You might be forgiven for not realising that this Sunday is the third great feast of the Christian year – Pentecost. The story is told in Acts 2, read today.
During his ministry, Jesus had assembled a group – 12 men, and others including women. At first they listened and watched, then they were sent on mission, to practice and learn how God could use them. More learning followed, especially at the Passion, with some shock as God’s plan worked out, and they all failed rather badly – which was part of learning to trust God, not least his forgiveness. Jesus is raised from the dead. It takes a while to sink in, but they come to terms with the new reality.
But then comes the Ascension – the Son of God returns to heaven, and they are told to wait. 50 days after Easter, on the Jewish feast of Pentecost, there comes an EXPLOSIVE change. A violent wind – fire. The group which had hidden away in fear bursts out; Peter preaches a public sermon through which 3000 people are converted and baptised. The Holy Spirit, known before as a welcome occasional visitor, has come to stay with believers. In time they would learn the full wonder of his character, including a gentler, transforming side. But the first impact, causing the birth of the Church, can rightly be called dramatic, powerful, even violent.

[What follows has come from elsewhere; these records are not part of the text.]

Lemma keeps_add_message row : keeps cfg chat (add_message row).
Proof.
  intros w. unfold add_message, commit.
  destruct (db_ok w 0%nat); repeat split; apply extends_refl.
Qed.

Lemma keeps_requests_post r : r ≠ welcome_call cfg chat → keeps cfg chat (requests_post r).
Proof.
  intros H w. unfold requests_post.
  destruct (net w 0%nat); simpl; repeat split; simpl;
    try apply extends_refl; by apply extends_snoc.
Qed.

Ltac frame :=
  repeat first
    [ apply keeps_ret | apply keeps_raise | apply keeps_emit | apply keeps_utcnow
    | apply keeps_add_message
    | apply keeps_logging; split; [discriminate | intros ?; discriminate]
    | apply keeps_requests_post; discriminate
    | apply keeps_bind; [|intros ?]
    | apply keeps_try; [|intros ?]
    | progress unfold socketio_emit ].

Lemma keeps_send_message target body :
  keeps cfg chat (send_message_to_telegram (IdStr target) body).
Proof. unfold send_message_to_telegram. frame. Qed.

Lemma keeps_send_photo target file caption :
  keeps cfg chat (send_photo_to_telegram (IdStr target) file caption).
Proof. unfold send_photo_to_telegram. frame. Qed.

Lemma keeps_get_file file : keeps cfg chat (get_telegram_file_info file).
Proof. unfold get_telegram_file_info. frame. Qed.

Lemma keeps_file_url_of info : keeps cfg chat (file_url_of cfg info).
Proof. unfold file_url_of. destruct info; frame. Qed.

Lemma keeps_last_photo photos : keeps cfg chat (last_photo photos).
Proof. unfold last_photo. destruct (last photos); frame. Qed.

Lemma keeps_handle_text_message c name body : keeps cfg chat (handle_text_message cfg c name body).
Proof. unfold handle_text_message. frame. Qed.

Lemma keeps_handle_photo_message c name file caption :
  keeps cfg chat (handle_photo_message cfg c name file caption).
Proof.
  unfold handle_photo_message.
  frame; auto using keeps_get_file, keeps_file_url_of, keeps_send_photo.
Qed.

Lemma keeps_handle_customer_service_reply message :
  keeps cfg chat (handle_customer_service_reply cfg message).
Proof.
  unfold handle_customer_service_reply. frame.
  destruct (m_reply_to_message message) as [quoted|]; [|frame].
  destruct (negb _); [frame|]. destruct (negb _); frame.
  - destruct (target_user_id _); frame.
  - destruct (m_photo message), (m_text message); frame;
      auto using keeps_get_file, keeps_file_url_of, keeps_send_photo,
                 keeps_send_message, keeps_last_photo.
Qed.

(** For the operator's own chat the gate is not even consulted. *)
Lemma handle_auto_reply_operator w :
  str_of_int chat = FORWARD_TO_ID cfg → handle_auto_reply cfg chat w = (Ok tt, w).
Proof. intros H. unfold handle_auto_reply. by rewrite bool_decide_false by (by intros []). Qed.

End Operator.

(** C5: whatever the operator's chat sends (a reply, or a private text or
    photo shaped like a user's), [handle_auto_reply] does nothing for it,
    and the whole event leaves the auto-reply table untouched, issues no
    welcome call to that chat and logs no auto-reply. *)
Theorem C5_operator_gets_no_welcome
    (cfg : Config) (data : Update) (message : TgMessage) (w : World) :
  u_message data = Some message →
  str_of_int (chat_id (m_chat message)) = FORWARD_TO_ID cfg →
  (∀ w0, handle_auto_reply cfg (chat_id (m_chat message)) w0 = (Ok tt, w0))
  ∧ quiet cfg (chat_id (m_chat message)) w (snd (telegram_webhook cfg data w)).
Proof.
  intros Hmsg Hop. split; [intros w0; by apply handle_auto_reply_operator|].
  assert (keeps cfg (chat_id (m_chat message))
                (handle_auto_reply cfg (chat_id (m_chat message)))) as Hauto.
  { intros w0. rewrite handle_auto_reply_operator by done. apply quiet_refl. }
  revert w. change (keeps cfg (chat_id (m_chat message)) (telegram_webhook cfg data)).
  unfold telegram_webhook. rewrite Hmsg. cbn zeta.
  apply keeps_bind; [apply keeps_logging; by split|]. intros _.
  destruct (_ && _).
  { apply keeps_bind; [apply keeps_handle_customer_service_reply|]. intros _.
    apply keeps_ret. }
  destruct (bool_decide _); [|apply keeps_ret].
  destruct (m_text message) as [body|]; [|destruct (m_photo message) as [photos|]].
  - apply keeps_bind; [apply keeps_handle_text_message|]. intros _.
    apply keeps_bind; [done|]. intros _. apply keeps_ret.
  - apply keeps_bind; [apply keeps_last_photo|]. intros photo.
    apply keeps_bind; [apply keeps_handle_photo_message|]. intros _.
    apply keeps_bind; [done|]. intros _. apply keeps_ret.
  - apply keeps_ret.
Qed.
(** * Thread service of the chat application (src/ai/service.ts)

    A shallow embedding of the service layer: the quota policy [getLimits],
    thread-context preparation, resume validation, the resumable-stream
    bridge, title generation and the message conversion filter.

    Effects are functions from a [World] (database tables, clock, latches,
    message objects, trace of issued operations) to an [Exit] and a new
    [World].  Everything outside the service file (query layer, transaction
    wrapper, model SDK, stream context, network) is reached through the
    [World]: the tables are an in-memory model, the third-party calls are
    oracles indexed by a call counter. *)

From Stdlib Require Import ZArith QArith Lia.
From stdpp Require Import gmap strings list fin_maps.

Local Open Scope Z_scope.
Local Open Scope string_scope.

(** ** Data model *)

Inductive ThreadStatus := ready | streaming.

Record Thread := {
  thread_id : string;
  thread_userId : string;
  thread_status : ThreadStatus;
  thread_streamId : option string;
  thread_title : option string;
  thread_updatedAt : Z
}.

(** [part.url] is a string until the document loop of
    [convertUIMessagesToModelMessages] replaces it by the fetched bytes. *)
Inductive Url :=
| url_string (s : string)
| url_buffer (bytes : list Byte.byte).

Inductive Part :=
| TextPart (text : string)
| FilePart (mediaType : string) (url : Url)
| OtherPart (type : string).

Record ThreadMessage := {
  msg_id : string;
  msg_role : string;
  msg_parts : list Part
}.

Record MessageRow := {
  row_id : string;
  row_threadId : string;
  row_userId : string;
  row_message : ThreadMessage;
  row_createdAt : Z;
  row_updatedAt : Z
}.

Record Model := { model_id : string; model_credits : Z }.
Record Settings := { settings_userId : string }.
Record Usage := { usage_userId : string; usage_credits : option Z }.

Record Subscription := { currentPeriodEnd : option Z }.
Record Customer := { subscription : option Subscription }.

(** The three constant objects of '@/lib/constants'; [getLimits] returns one
    of them.  Their fields are not part of the service file: the credit
    ceiling is read through a table [CREDITS] taken as a parameter. *)
Inductive Limits := ProLimits | FreeLimits | AnonymousLimits.

Inductive ReadableStream := stream_ref (addr : nat).

Inductive ModelMessage := model_message (role : string) (content : list Part).

#[global] Instance ThreadStatus_eq_dec : EqDecision ThreadStatus.
Proof. solve_decision. Defined.

(** [===] on two status strings. *)
Definition status_eqb (a b : ThreadStatus) : bool :=
  match a, b with
  | ready, ready | streaming, streaming => true
  | _, _ => false
  end.

#[global] Instance Limits_eq_dec : EqDecision Limits.
Proof. solve_decision. Defined.

(** ** The world *)

Record Database := {
  threads : gmap string Thread;
  messages : list MessageRow;
  models : gmap string Model;
  settings : gmap string Settings;
  usages : gmap string Usage;
  customers : gmap string Customer
}.
Lemma remove_files_effect rm res t :
  let o := remove_files clock source p (Dir rm res) t in
  raised o = None /\
  (exists rm', fs o = Dir rm' (filter keep res)) /\
  log o = map (removal_event p) (filter (fun e => negb (keep e)) res).
Proof.
  unfold remove_files. apply (remove_loop res [] rm t). intros e [].
Qed.

(** C8. [remove_files] deletes exactly the top-level replica entries
    whose name does not exist in the source, whatever their kind and
    the kind of anything in the source; a deleted directory goes with
    its whole subtree; each deletion logs one removed-folder or
    removed-file event, in listing order; the entries that stay are
    left as they were, sub-directories included (nothing below the
    top level is examined). It raises nothing. *)
Theorem remove_files_prunes_one_level rm res t :
  let o := remove_files clock source p (Dir rm res) t in
  raised o = None /\
  (exists rm', fs o = Dir rm' (filter (kept source) res)) /\
  log o = map (removal_event p) (filter (fun e => negb (kept source e)) res).
Proof. exact (remove_files_effect rm res t). Qed.
End Pruner.

(** ** The tree digest of trees without files *)

Lemma fold_left_ext {A B} (f g : A -> B -> A) l :
  (forall a b, In b l -> f a b = g a b) ->
  forall a, fold_left f l a = fold_left g l a.
Proof.
  induction l as [|b l IH]; intros H a; [reflexivity|].
  simpl. rewrite H by now left. apply IH. intros. apply H. now right.
Qed.

Lemma fold_left_fixed {A B} (f : A -> B -> A) l a :
  (forall b, In b l -> f a b = a) -> fold_left f l a = a.
Proof.
  induction l as [|b l IH]; intros H; [reflexivity|].
  simpl. rewrite H by now left. apply IH. intros. apply H. now right.
Qed.

(** Descending into the directory named [d] is a lookup of [d]. *)
Lemma os_walk_Dir {S} (body : path -> list (string * node) -> list string ->
                              list string -> S -> list string * S)
  top m es s :
  os_walk body top (Dir m es) s =
  fold_left
    (fun acc d =>
       match lookup d es with
       | Some c => os_walk body (top ++ [d]) c acc
       | None => acc
       end)
    (fst (body top es (dirnames es) (filenames es) s))
    (snd (body top es (dirnames es) (filenames es) s)).
Proof.
  simpl. destruct (body top es (dirnames es) (filenames es) s) as [dirs s1].
  simpl. apply fold_left_ext. intros acc d _.
  generalize es. intros l. induction l as [|[n c] l IH]; [reflexivity|].
  simpl. now destruct (String.eqb n d).
Qed.

Lemma only_dirs_no_filenames es :
  forallb (fun e => only_dirs (snd e)) es = true -> filenames es = [].
Proof.
  induction es as [|[n c] es IH]; [reflexivity|].
  simpl. intros H. apply andb_prop in H. destruct H as [Hc Hes].
  unfold filenames. simpl. destruct c; [discriminate|].
  simpl. now apply IH.
Qed.

Lemma walk_only_dirs t :
  only_dirs t = true ->
  forall top h, os_walk folder_body top t h = h.
Proof.
  induction t as [c m | m es IH] using node_induction; intros Hd top h.
  - reflexivity.
  - rewrite os_walk_Dir. simpl in Hd. unfold folder_body. cbn [fst snd].
    rewrite (only_dirs_no_filenames es Hd). simpl.
    apply fold_left_fixed. intros d _.
    destruct (lookup d es) as [c|] eqn:Hl; [|reflexivity].
    apply lookup_In in Hl.
    rewrite Forall_forall in IH. apply (IH _ Hl).
    rewrite forallb_forall in Hd. apply (Hd _ Hl).
Qed.

(** C10. The tree digest of a path that does not exist, of an empty
    directory, and of any tree made of directories only, is the MD5
    digest of the empty input; no exception is involved. *)
Theorem digest_without_files (t : node) (H : only_dirs t = true) :
  calculate_folder_md5 (Some t) = Hashlib.hexdigest Hashlib.md5 /\
  calculate_folder_md5 None = Hashlib.hexdigest Hashlib.md5 /\
  (forall m, calculate_folder_md5 (Some (Dir m [])) = calculate_folder_md5 None) /\
  calculate_folder_md5 (Some t) = calculate_folder_md5 None.
Proof.
  assert (E : calculate_folder_md5 (Some t) = Hashlib.hexdigest Hashlib.md5).
  { unfold calculate_folder_md5. now rewrite walk_only_dirs. }
  repeat split; auto.
Qed.

Lemma digest_without_files_witness :
  only_dirs (Dir 0 [("x", Dir 1 [("y", Dir 2 [])]); ("z", Dir 0 [])]) = true /\
  calculate_folder_md5
    (Some (Dir 0 [("x", Dir 1 [("y", Dir 2 [])]); ("z", Dir 0 [])]))
  = calculate_folder_md5 None.
Proof.
  split; [reflexivity|].
  apply (digest_without_files
           (Dir 0 [("x", Dir 1 [("y", Dir 2 [])]); ("z", Dir 0 [])])).
  reflexivity.
Defined.

(** ** The synchroniser: the two ways out before any copy *)

(** C5. When the replica exists, the source is not strictly newer than
    it and the two tree digests are equal, [sync_folders] logs "no
    updates needed" and returns: the replica is left exactly as it was,
    nothing is copied, overwritten or deleted. *)
Theorem up_to_date_replica_untouched clock (source replica : node) (p : path) (t : nat)
  (Hmtime : (getmtime source <= getmtime replica)%Z)
  (Hdigest : calculate_folder_md5 (Some source) = calculate_folder_md5 (Some replica)) :
  sync_folders clock source p (Some replica) t
  = Out (Some replica) t [NoUpdatesNeeded p] None.
Proof.
  rewrite sync_folders_eq. unfold up_to_date. cbn [ensure_replica ret and_then raised fs tick log].
  apply Z.leb_le in Hmtime. rewrite Hmtime, Hdigest, String.eqb_refl.
  reflexivity.
Qed.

Now, as then, Christians have to learn to live with the Holy Spirit. In some ways it is a continuation of having Jesus close by – he still directs operations and gives authority – but it is different. The Holy Spirit is everywhere, but not quite like a person. The Spirit guides and makes Jesus known, but, as the gospel (John 14:15-17 + 25-27) says, he can only be received or consulted or drawn on by Christians – because others don’t see or recognise him.
At Pentecost, some of the crowd thought the excitement was drunkenness, but others heard in their own languages the praise of God’s deeds of power. That is where we start. Not in a private party, giving rise to sneers about how we have celebrated, but in making known the God who is good, and sharing what we know of his plans for our community and our time. Maybe it still needs an explosion -?